God is…Wild at Heart


My favorite Ride-or-Die girl, Ruth, sent me a letter that ended with; “PS: Oh and please tell me what God meant when He says Jacob I have loved and Esau I have hated.”

This is a good question that really gets at our underlying presuppositions. First of all, we must not hold God to account by our own standards. He is God. He can do whatever He wants, and it’s right BECAUSE He’s the one doing it. With that said, He is nonetheless morally consistent with Himself. But what we often do is substitute God for a watered down, more commercially viable version of God that’s built to suit the Churchianity of our day. This is a grave mistake.

When The King shows back up, He is going to act with such swift brutality that it’s going to make people’s mouths go dry. “Is this the same guy we sang songs about in Sunday School? Because this is not what I had in mind, AT ALL. In fact, I’m kind of scared.” That could be what goes through a lot of people’s minds on “The Great and Terrible Day of The Lord.”

They will just be finding out that God isn’t some desperate, clingy, ex-girlfriend begging humanity to please please please invite Him into their hearts and love Him. Far from it! He is a warrior King. He is ruthless in battle, and he has a lot of people He’s fixing to get rid of. A warrior like that can be expected to hate some people. Wouldn’t you say?

After all, love and hate do go together. The opposite of love is not hate. The opposite of love is indifference.
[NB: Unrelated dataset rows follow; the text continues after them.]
Lemma chain_size h l : chain h l -> size h = length l.
Proof.
  intros [_ Hnd Hdom]. rewrite <- (length_fmap fst l), <- (size_list_to_set (C := gset loc)) by done.
  rewrite <- size_dom. f_equal. apply set_eq. intros x. rewrite elem_of_dom, elem_of_list_to_set. apply Hdom.
Qed.

Lemma chain_mid h l1 x v l2 : chain h (l1 ++ (x, v) :: l2) ->
  seg h None l1 (Some x) /\ seg h (Some x) l2 None
  /\ h !! x = Some (mkNode v (last_loc l1 None) (head_loc l2 None))
  /\ NoDup l1.*1 /\ NoDup l2.*1 /\ x ∉ l1.*1 /\ x ∉ l2.*1 /\ (forall z, z ∈ l1.*1 -> z ∉ l2.*1).
Proof.
  intros [[H1 [Hx H2]]%seg_app Hnd _]. rewrite fmap_app in Hnd. apply NoDup_app in Hnd as (Hn1 & Hdis & Hn2).
  cbn in Hn2. apply NoDup_cons in Hn2 as [Hx2 Hn2]. repeat (split; [done|]).
  split; [intros Hin; apply (Hdis x Hin), elem_of_cons; by left|]. split; [done|].
  intros z Hz Hz2. apply (Hdis z Hz), elem_of_cons. by right.
Qed.

(** Unlinking the node between [l1] and [l2] and deleting it. *)
Lemma chain_unlink h l1 x v l2 : chain h (l1 ++ (x, v) :: l2) ->
  exists h1 h2,
    if_not_null (last_loc l1 None) (fun y => set_next y (head_loc l2 None)) h = Some h1
    /\ if_not_null (head_loc l2 None) (fun y => set_prev y (last_loc l1 None)) h1 = Some h2
    /\ h2 !! x = h !! x /\ chain (delete x h2) (l1 ++ l2).
Proof.
  intros Hc. pose proof (chain_mid _ _ _ _ _ Hc) as (H1 & H2 & Hx & Hn1 & Hn2 & Hx1 & Hx2 & Hdis).
  destruct (seg_link_next h l1 (Some x) (head_loc l2 None) H1 Hn1) as (h1 & E1 & S1 & F1).
  assert (seg h1 (Some x) l2 None) as H2'.
  { eapply seg_frame; [|exact H2]. intros z Hz. apply F1. intros Hz1. by apply (Hdis z). }
  destruct (seg_link_prev h1 (Some x) l2 (last_loc l1 None) H2' Hn2) as (h2 & E2 & S2 & F2).
  exists h1, h2. split; [done|]. split; [done|]. split; [by rewrite F2, F1|]. split.
  - apply seg_app. split.
    + eapply seg_frame; [|exact S1]. intros z Hz. rewrite lookup_delete_ne by congruence.
      apply F2. by apply Hdis.
    + eapply seg_frame; [|exact S2]. intros z Hz. apply lookup_delete_ne. congruence.
  - rewrite fmap_app. apply NoDup_app. split; [done|]. split; [by apply Hdis|done].
  - intros z. destruct (decide (z = x)) as [->|Hne].
    + rewrite lookup_delete_eq, fmap_app, elem_of_app. split; [by intros []|tauto].
    + rewrite lookup_delete_ne by congruence. rewrite fmap_app, elem_of_app.
      pose proof (chain_dom _ _ Hc z) as Hd. rewrite fmap_app, elem_of_app in Hd. cbn in Hd. rewrite elem_of_cons in Hd.
      destruct (decide (z ∈ l2.*1)) as [Hz2|Hz2].
      { split; [by right|]. intros _. exact (seg_dom _ _ _ _ _ S2 Hz2). }
      rewrite F2 by done. destruct (decide (z ∈ l1.*1)) as [Hz1|Hz1].
      { split; [by left|]. intros _. exact (seg_dom _ _ _ _ _ S1 Hz1). }
      rewrite F1 by done. tauto.
Qed.
(* ===== verification/HashMap.v ===== *)
(** * The hash map of the KRE: KRE/Collections/HashMap.h and the hashes of KRE/Utility.h

    Buckets are singly linked chains of nodes, a chain is the list of its nodes.  An iterator holds the
    chain from its current node on.  The load factor is a number of quarters: 0.75 in every map that was
    not moved from, where the comparison of doubles is the comparison of integers for fewer than 2^50
    buckets. *)

From S2P Require Import Prelude.

(** ** FNV hashes *)
Module FNV.
Definition PRIME : Z := 0x01000193.
Definition OFFSET_BASIS : Z := 0x811c9dc5.

(** The hash of an unsigned integer. *)
Definition do_hash (value : Z) : Z := u64 (Z.lxor OFFSET_BASIS value * PRIME).

(** A [char] is signed and is extended to 64 bits. *)
Definition extend (c : Z) : Z := if c <? 128 then c else u64 (c - 256).

Definition do_hash_array (values : list Z) : Z :=
  foldl (fun hash c => u64 (Z.lxor hash (extend c) * PRIME)) OFFSET_BASIS values.

(** [Hash<const char*>]: the characters in front of the terminator. *)
Fixpoint before_zero (l : list Z) : list Z := match l with [] => [] | c :: l => if c =? 0 then [] else c :: before_zero l end.

Definition hash_cstr (l : list Z) : Z := do_hash_array (before_zero l).
End FNV.

Module HashMap.

(** [Hash<K>] *)
Class Hash (K : Type) := hash : K -> Z.

#[export] Instance hash_int : Hash Z := FNV.do_hash.
#[export] Instance hash_chars : Hash (list Z) := FNV.hash_cstr.

Definition DEFAULT_LOAD_FACTOR : Z := 3.
Definition DEFAULT_BUCKET_COUNT : Z := 4.

Section hash_map.
Context {K V : Type} `{EqDecision K} `{Hash K}.

(** [_bucket]: null before the first use, the array of chains, or a pointer to memory that was freed. *)
Inductive Buckets := Unallocated | Allocated (l : list (list (K * V))) | Released.

Record HashMap := mkHashMap { load_factor : Z; bucket_count : Z; bucket : Buckets; size : Z }.

Record HashMapIterator := mkIt { it_bucket : list (list (K * V)); it_pos : Z; it_current : list (K * V) }.

Implicit Types (m : HashMap) (it : HashMapIterator) (k : K) (v : V).

Definition empty_map : HashMap := mkHashMap DEFAULT_LOAD_FACTOR DEFAULT_BUCKET_COUNT Unallocated 0.

(** The result is converted to [int] before it is used as an index. *)
Definition calc_hash k (n : Z) : option nat :=
  if n =? 0 then None else
  let i := u32 (hash k mod n) in if i <? 2 ^ 31 then Some (Z.to_nat i) else None.

Definition new_buckets (n : Z) : list (list (K * V)) := replicate (Z.to_nat n) [].

(** The body of the loop of [rehash]: the node becomes the head of its new bucket. *)
Fixpoint move_nodes (n : Z) (nodes : list (K * V)) (new_bucket : list (list (K * V))) : option (list (list (K * V))) :=
  match nodes with
  | [] => Some new_bucket
  | node :: nodes =>
      new_hash ← calc_hash node.1 n;
      old_head ← new_bucket !! new_hash;
      move_nodes n nodes (<[new_hash := node :: old_head]> new_bucket)
  end.

Definition rehash m (new_bucket_count : Z) : option HashMap :=
  match bucket m with
  | Allocated l =>
      b ← move_nodes new_bucket_count (mjoin l) (new_buckets new_bucket_count);
      Some (mkHashMap (load_factor m) new_bucket_count (Allocated b) (size m))
  | _ => None
  end.

Definition over_load m : bool :=
  (bucket_count m =? 0) || (load_factor m * bucket_count m <? 4 * u64 (size m + 1)).

Definition put0 m k v : option (HashMap * HashMapIterator) :=
  m ← (if over_load m then rehash m (u64 (2 * bucket_count m)) else Some m);
  match bucket m with
  | Allocated l =>
      h ← calc_hash k (bucket_count m);
      old_head ← l !! h;
      let l := <[h := (k, v) :: old_head]> l in
      Some (mkHashMap (load_factor m) (bucket_count m) (Allocated l) (u64 (size m + 1)),
            mkIt l (Z.of_nat h) ((k, v) :: old_head))
  | _ => None
  end.

Fixpoint unlink k (c : list (K * V)) : option (list (K * V)) :=
  match c with
  | [] => None
  | x :: c => if decide (x.1 = k) then Some c else c' ← unlink k c; Some (x :: c')
  end.

Definition remove0 m k : option (bool * HashMap) :=
  match bucket m with
  | Allocated l =>
      h ← calc_hash k (bucket_count m);
      node ← l !! h;
      Some (match unlink k node with
            | Some c => (true, mkHashMap (load_factor m) (bucket_count m) (Allocated (<[h := c]> l)) (u64 (size m - 1)))
            | None => (false, m)
            end)
  | _ => None
  end.

(** The chain from the first node with the key on. *)
Fixpoint search k (c : list (K * V)) : list (K * V) :=
  match c with [] => [] | x :: c' => if decide (x.1 = k) then c else search k c' end.

Definition buckets_of m : list (list (K * V)) := match bucket m with Allocated l => l | _ => [] end.

Definition end_ m : HashMapIterator := mkIt (buckets_of m) (bucket_count m) [].

Definition find0 m k : option HashMapIterator :=
  match bucket m with
  | Allocated l =>
      h ← calc_hash k (bucket_count m);
      node ← l !! h;
      Some (match search k node with [] => end_ m | c => mkIt l (Z.of_nat h) c end)
  | _ => None
  end.

(** An assignment to the value of the iterator [find] gives: the first node with the key. *)
Fixpoint assign_chain (f : V -> V) k (c : list (K * V)) : list (K * V) :=
  match c with [] => [] | x :: c => if decide (x.1 = k) then (x.1, f x.2) :: c else x :: assign_chain f k c end.

Definition assign m k (f : V -> V) : option HashMap :=
  match bucket m with
  | Allocated l =>
      h ← calc_hash k (bucket_count m);
      node ← l !! h;
      Some (mkHashMap (load_factor m) (bucket_count m) (Allocated (<[h := assign_chain f k node]> l)) (size m))
  | _ => None
  end.

Definition perform_lazy_init m : HashMap :=
  match bucket m with
  | Unallocated => mkHashMap (load_factor m) (bucket_count m) (Allocated (new_buckets (bucket_count m))) (size m)
  | _ => m
  end.

Definition put m k v : option (HashMap * HashMapIterator) := put0 (perform_lazy_init m) k v.

Definition remove m k : option (bool * HashMap) :=
  match bucket m with Unallocated => Some (false, m) | _ => remove0 m k end.

Definition find m k : option HashMapIterator :=
  match bucket m with Unallocated => Some (end_ m) | _ => find0 m k end.

(** [it == end()] for an iterator of the map. *)
Definition is_end it : bool := match it_current it with [] => true | _ => false end.

Definition has_next it : bool := negb (is_end it).

(** [*it], [it->value] *)
Definition pair_of it : option (K * V) := head (it_current it).

(** The first bucket from the index [i] on that is not empty. *)
Fixpoint first_from (l : list (list (K * V))) (i : Z) : option (Z * list (K * V)) :=
  match l with [] => None | [] :: l => first_from l (i + 1) | c :: _ => Some (i, c) end.

Definition begin_ m : option HashMapIterator :=
  match bucket m with
  | Unallocated => Some (end_ m)
  | Allocated l => Some (match first_from l 0 with Some (i, c) => mkIt l i c | None => end_ m end)
  | Released => None
  end.

(** [operator++] *)
Definition next it : option HashMapIterator :=
  match it_current it with
  | [] => None
  | _ :: (x :: c) => Some (mkIt (it_bucket it) (it_pos it) (x :: c))
  | [_] =>
      Some (match first_from (drop (Z.to_nat (it_pos it + 1)) (it_bucket it)) (it_pos it + 1) with
            | Some (i, c) => mkIt (it_bucket it) i c
            | None => mkIt (it_bucket it) (zlen (it_bucket it)) []
            end)
  end.

(** [operator[]] for a key that is not in the map puts the default value. *)
Definition index_ (default : V) m k : option (HashMap * V) :=
  let m := perform_lazy_init m in
  maybe_value ← find m k;
  match pair_of maybe_value with
  | Some (_, v) => Some (m, v)
  | None => '(m, it) ← put0 m k default; '(_, v) ← pair_of it; Some (m, v)
  end.

(** [free_nodes]: the array is released, the pointer to it, the number of buckets and the size stay. *)
Definition free_nodes m : option HashMap :=
  match bucket m with
  | Allocated _ => Some (mkHashMap (load_factor m) (bucket_count m) Released (size m))
  | Unallocated => if bucket_count m =? 0 then Some m else None
  | Released => None
  end.

Definition clear m : option HashMap := free_nodes m.

Definition moved_from : HashMap := mkHashMap 0 0 Unallocated 0.

(** [HashMap(HashMap&&)]: the new map and the one it was made from. *)
Definition move_construct other : HashMap * HashMap := (other, moved_from).

Definition swap (fst sec : HashMap) : HashMap * HashMap := (sec, fst).

(** [operator=(HashMap&&)] for two different maps: [this] and [other] afterwards; the temporary is destroyed. *)
Definition move_assign (this other : HashMap) : option (HashMap * HashMap) :=
  let '(tmp, other) := move_construct other in
  let '(tmp, other) := swap tmp other in
  _ ← free_nodes tmp;
  Some (this, moved_from).

(** ** Running an iteration to its end *)
Fixpoint visit (fuel : nat) it : option (list (K * V)) :=
  match fuel with
  | O => None
  | S fuel => match pair_of it with None => Some [] | Some x => it ← next it; l ← visit fuel it; Some (x :: l) end
  end.
End hash_map.
Arguments Buckets : clear implicits.
Arguments HashMap : clear implicits.
Arguments HashMapIterator : clear implicits.
End HashMap.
And God is not an indifferent guy at all. There is nothing “meh” about Him. Your question hints at the idea that for God to say He “hated” someone is out of character for Him. But in reality, it’s not. God is very much wild at heart. He’s just not a domestic cat.

So why then did He love Jacob and hate Esau? I can’t really say. But I can tell you a few things that transpired around those guys. First of all, Esau was the one who by all rights owned the blessing. He was the first born. But he didn’t value the birthright or the blessing. He didn’t long for the blessing. Jacob did.

Also, if you just read the Bible stories and the historical accounts you see that Esau was much more responsible than Jacob. Esau was the better man. Esau wasn’t a screw up. He had it together way more than his floundering brother Jacob ever did. But God was not drawn to Esau’s deserving character. He was drawn to Jacob, who just really loved God, despite being a total screw up at all the rest of life.

Esau was running for his life after having just killed his uncle Nimrod by accident. He figured he was about to die at the hands of Nimrod’s men anyway, so why not sell his birthright to Jacob? It was useless to him, right? But he only believed this because he didn’t believe in the power of God’s blessing to save him from his foes. To him, God’s blessing was just an asset to be sold off on a rainy day.

Contrast this with Jacob who wrestled with the Angel of God all night, risking his own death to say “I won’t let go until You bless me!” Jacob needed God’s blessing like a lover needs the the affection of the beloved. While Esau was just a self-sufficient, smart, capable guy who could do pretty good on his own.

If you were a rich princess, and you could pick from all the men in the whole land, would you fall for the farm boy Wesley who really really just loved and wanted you with all his heart? Or would you fall for Prince Humperdinck who can run the kingdom with no help at all, because he’s smart like that?

I bet you’d fall for Wesley. Why? Because you are made in God’s image and the sensibilities of your heart are fashioned after His. In fact, if Prince Humperdinck snubbed you, you may even go so far as to say “Wesley I loved, Humperdinck I hated.”

If you haven’t seen the movie “The Princess Bride,” go buy it and watch it. That’s where Wesley comes from. It’s a great movie. And your question was a great question.